§ **Stored items**
>>>>

(** [get_token_info], lines 220-234: the entries of the dict are
    evaluated in the order they are written. *)
Definition get_token_info {W} (self : t W) : Py W TokenInfo :=
  let* name := get_name self in
  let* symbol := get_symbol self in
  let* decimals := get_decimals self in
  let* total_supply := get_total_supply self in
  let* total_supply_human := get_total_supply_human self in
  ret {| info_address := contract_address self;
         info_name := name;
         info_symbol := symbol;
         info_decimals := decimals;
         info_total_supply := total_supply;
         info_total_supply_human := total_supply_human |}.

End ContractReader.

(** ** holder_analysis.py *)

Module HolderAnalyzer.

Local Open Scope py_scope.

(** The holder dict [{address: balance}], in insertion order. *)
Definition Holders : Type := list (address * Z).

Record t (W : Type) : Type := {
  client : Web3Client W;
  use_cache : bool;
  db : SimpleDB W Holders
}.

Arguments client {W}.
Arguments use_cache {W}.
Arguments db {W}.

(** The result dict of [analyze_holder_concentration]; [error] is the key
    that only the empty result carries. *)
Record Report : Type := {
  total_holders : Z;
  total_supply : Z;
  top10_holders : list (address * Z * Q);
  top10_percentage : Q;
  score : Q;
  risk_level : string;
  error : option string
}.

Definition ZERO_ADDRESS : address := "0x0000000000000000000000000000000000000000".

Definition BATCH_SIZE : Z := 1000.

(** [if event["from"] != ZERO: all_addresses.add(event["from"])] and the
    same for [event["to"]], lines 71-74 (and 91-94). *)
Definition add_event (all_addresses : gset address) (event : TransferEvent) : gset address :=
  let all_addresses :=
    if negb (String.eqb (from event) ZERO_ADDRESS)
    then all_addresses ∪ {[ from event ]} else all_addresses in
  if negb (String.eqb (to event) ZERO_ADDRESS)
  then all_addresses ∪ {[ to event ]} else all_addresses.

(** [for event in events: ...], lines 69-74. *)
Definition add_events (all_addresses : gset address) (events : list TransferEvent)
  : gset address :=
  foldl add_event all_addresses events.

(** [holders[addr] = balance] *)
Fixpoint dict_set (holders : Holders) (addr : address) (balance : Z) : Holders :=
  match holders with
  | [] => [(addr, balance)]
  | (a, b) :: rest =>
      if String.eqb a addr then (a, balance) :: rest
      else (a, b) :: dict_set rest addr balance
  end.

(** [sum(...)] over ints *)
Definition sum (xs : list Z) : Z := foldr Z.add 0 xs.

(** [holders.values()] *)
Definition values (holders : Holders) : list Z := map snd holders.

(** [sorted(items, key=lambda x: x[1], reverse=True)]: descending in the
    balance, and stable (items with equal balances keep their order). *)
Fixpoint insert_desc (x : address * Z) (items : list (address * Z)) : list (address * Z) :=
  match items with
  | [] => [x]
  | y :: rest =>
      if (snd x <? snd y)%Z then y :: insert_desc x rest else x :: y :: rest
  end.

Definition sorted_desc (items : list (address * Z)) : list (address * Z) :=
  foldr insert_desc [] items.

Section Methods.
Context {W : Type}.
(** C4 as stated fails for the namespace [*], which ElementPath reads
    as a wildcard: no element of the body is named [ReturnValue] under
    [*], the only [ReturnValue] sits under [urn:other], and the call
    returns its value. *)
Lemma return_value_first_qualified_counterexample :
  first_named "*" "ReturnValue" (return_value_doc "urn:other" "0") = None
  /\ _return_value (Xml (return_value_doc "urn:other" "0")) "*" = Return 0.
Proof. split; reflexivity. Qed.

(** ** Round trip of [_find_value] *)

Lemma flat_map_iter_nil (t : string) (l : list Element) :
  ~ In t (map tag (flat_map preorder l)) ->
  flat_map (iter t) l = [].
Proof.
  intros Hno.
  rewrite (flat_map_filter_pointwise (iter t) preorder
             (fun x => String.eqb (tag x) t)).
  - induction (flat_map preorder l) as [|e es IH]; [reflexivity|].
    simpl in *. destruct (String.eqb_spec (tag e) t) as [Heq|_].
    + exfalso. apply Hno. now left.
    + apply IH. intros Hin. apply Hno. now right.
  - apply Forall_forall. intros e _. apply iter_filter.
Qed.

Lemma iter_plug (t : string) (c : Place) (e : Element) :
  tag e = t ->
  ~ In t (tags_before c) ->
  exists rest, iter t (plug c e) = e :: rest.
Proof.
  intros Htag. induction c as [|t0 x before c IH after]; intros Hno.
  - destruct e as [t' y kids]. simpl in *. subst t'.
    rewrite String.eqb_refl. eexists. reflexivity.
  - cbn [plug iter tags_before] in *.
    destruct (String.eqb_spec t0 t) as [Heq|_].
    { exfalso. apply Hno. now left. }
    rewrite flat_map_app. cbn [flat_map app].
    rewrite flat_map_iter_nil.
    2:{ intros Hin. apply Hno. right. apply in_or_app. now left. }
    destruct IH as [rest Hrest].
    { intros Hin. apply Hno. right. apply in_or_app. now right. }
    rewrite Hrest. eexists. reflexivity.
Qed.

(** C5, as amended.  Let [ns] and [k] be such that ElementPath
    compares the qualified name [{ns}k] literally.  Embed a non-empty
    [v] as the text of an element named [k] under [ns] at a place below
    the root such that no element other than the root that precedes the
    place in document order has that name: [_find_value] with [ns] and
    [k] returns exactly [v]. *)
Theorem find_value_round_trip {xpath : ElementPath} (v ns k : string)
  (c : Place) (kids : list Element) :
  literal_tag (qname ns k) = true ->
  v <> "" ->
  c <> Hole ->
  ~ In (qname ns k) (tl (tags_before c)) ->
  _find_value (Xml (plug c (Elem (qname ns k) (parsed_text v) kids))) ns k
  = Return (VStr v).
Proof.
  intros Hlit Hv Hc Hno. destruct c as [|t x before c after]; [contradiction|].
  unfold _find_value. cbn [fromstring]. rewrite (find_literal _ _ _ Hlit).
  cbn [plug].
  unfold select_descendants. cbn [children].
  cbn [tags_before tl] in Hno.
  rewrite flat_map_app. cbn [flat_map app].
  rewrite flat_map_iter_nil.
  2:{ intros Hin. apply Hno. apply in_or_app. now left. }
  destruct (iter_plug (qname ns k) c
              (Elem (qname ns k) (parsed_text v) kids)) as [rest Hrest].
  { reflexivity. }
  { intros Hin. apply Hno. apply in_or_app. now right. }
  unfold qname in Hrest. cbn in Hrest. cbn. rewrite Hrest. cbn.
  destruct v; [contradiction|reflexivity].
Qed.

Lemma find_value_round_trip_witness :
  _find_value
    (Xml (plug (Below "{urn:soap}Envelope" None
                  [Elem "{urn:soap}Header" None
                     [Elem "{urn:other}PowerState" (Some "8") []]]
                  (Below "{urn:soap}Body" None [] Hole [])
                  [])
               (Elem (qname "urn:apm" "PowerState") (parsed_text "2") [])))
    "urn:apm" "PowerState"
  = Return (VStr "2").
Proof.
  apply find_value_round_trip.
  - reflexivity.
  - discriminate.
  - discriminate.
  - cbn. intros [H|[H|[H|[]]]]; discriminate H.
Defined.

(** C5 as stated fails: an element that is the root of the document is
    not found; an earlier element of the same name is returned in place
    of the embedded one; an element without character data gives
    [None], not the empty string; and for the namespace [*], which
    ElementPath reads as a wildcard, an earlier element of the same
    local name under another namespace is returned. *)
Lemma find_value_round_trip_counterexample :
  _find_value (Xml (plug Hole (Elem (qname "urn:apm" "PowerState")
                                    (parsed_text "2") [])))
    "urn:apm" "PowerState"
  = Raise (AttributeError "text")
  /\ _find_value
       (Xml (plug (Below "{urn:soap}Body" None
                     [Elem (qname "urn:apm" "PowerState") (Some "8") []]
                     Hole [])
                  (Elem (qname "urn:apm" "PowerState") (parsed_text "2") [])))
       "urn:apm" "PowerState"
     = Return (VStr "8")
  /\ _find_value
       (Xml (plug (Below "{urn:soap}Body" None [] Hole [])
                  (Elem (qname "urn:apm" "PowerState") (parsed_text "") [])))
       "urn:apm" "PowerState"
     = Return VNone
  /\ _find_value
       (Xml (plug (Below "r" None
                     [Elem (qname "urn:other" "K") (Some "8") []]
                     Hole [])
                  (Elem (qname "*" "K") (parsed_text "2") [])))
       "*" "K"
     = Return (VStr "8").
Proof. repeat split. Qed.

(** ** The reachability probe *)

Section Probe.
Context {wsman : Wsman}.
Variable env : Env.
Variable self : Client.

(** One round of the loop, case by case. *)
Lemma awaken_loop_round (f : nat) (timeout end_time : Z) (w : World) :
  Client.awaken_loop env (S f) self timeout end_time w =
  if now w <? end_time then
    match address self, port self with
    | None, _ =>
        Some (Raise (AttributeError "address"),
              emit SocketClosed (emit SocketOpened w))
    | Some _, None =>
        Some (Raise (AttributeError "port"),
              emit SocketClosed (emit SocketOpened w))
    | Some h, Some p =>
        match connect_result env (connects w) with
        | Connected => Some (Return VNone, after_round env h p timeout w)
        | ConnectError errno =>
            if errno_is errno ECONNREFUSED then
              Client.awaken_loop env f self timeout end_time
                (after_sleep env 500000 (after_round env h p timeout w))
            else
              Some (Raise (OSError errno), after_round env h p timeout w)
        end
    end
  else Some (Raise AMTTimeout, w).
Proof.
  cbn [Client.awaken_loop].
  unfold bind at 1. unfold datetime_now at 1.
  destruct (now w <? end_time); [|reflexivity].
  unfold bind, catch, finally, socket_socket, getattr, create_connection,
    ret, raise, after_round.
  destruct (address self) as [h|]; [|reflexivity].
  destruct (port self) as [p|]; [|reflexivity].
  cbn [connects emit].
  destruct (connect_result env (connects w)) as [|errno]; [reflexivity|].
  destruct (errno_is errno ECONNREFUSED); reflexivity.
Qed.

<<<<

§ **Exercise description**
Counting only lines that contain the word "fails", state how many appear in the entries, and add nothing.

§ **Output**
2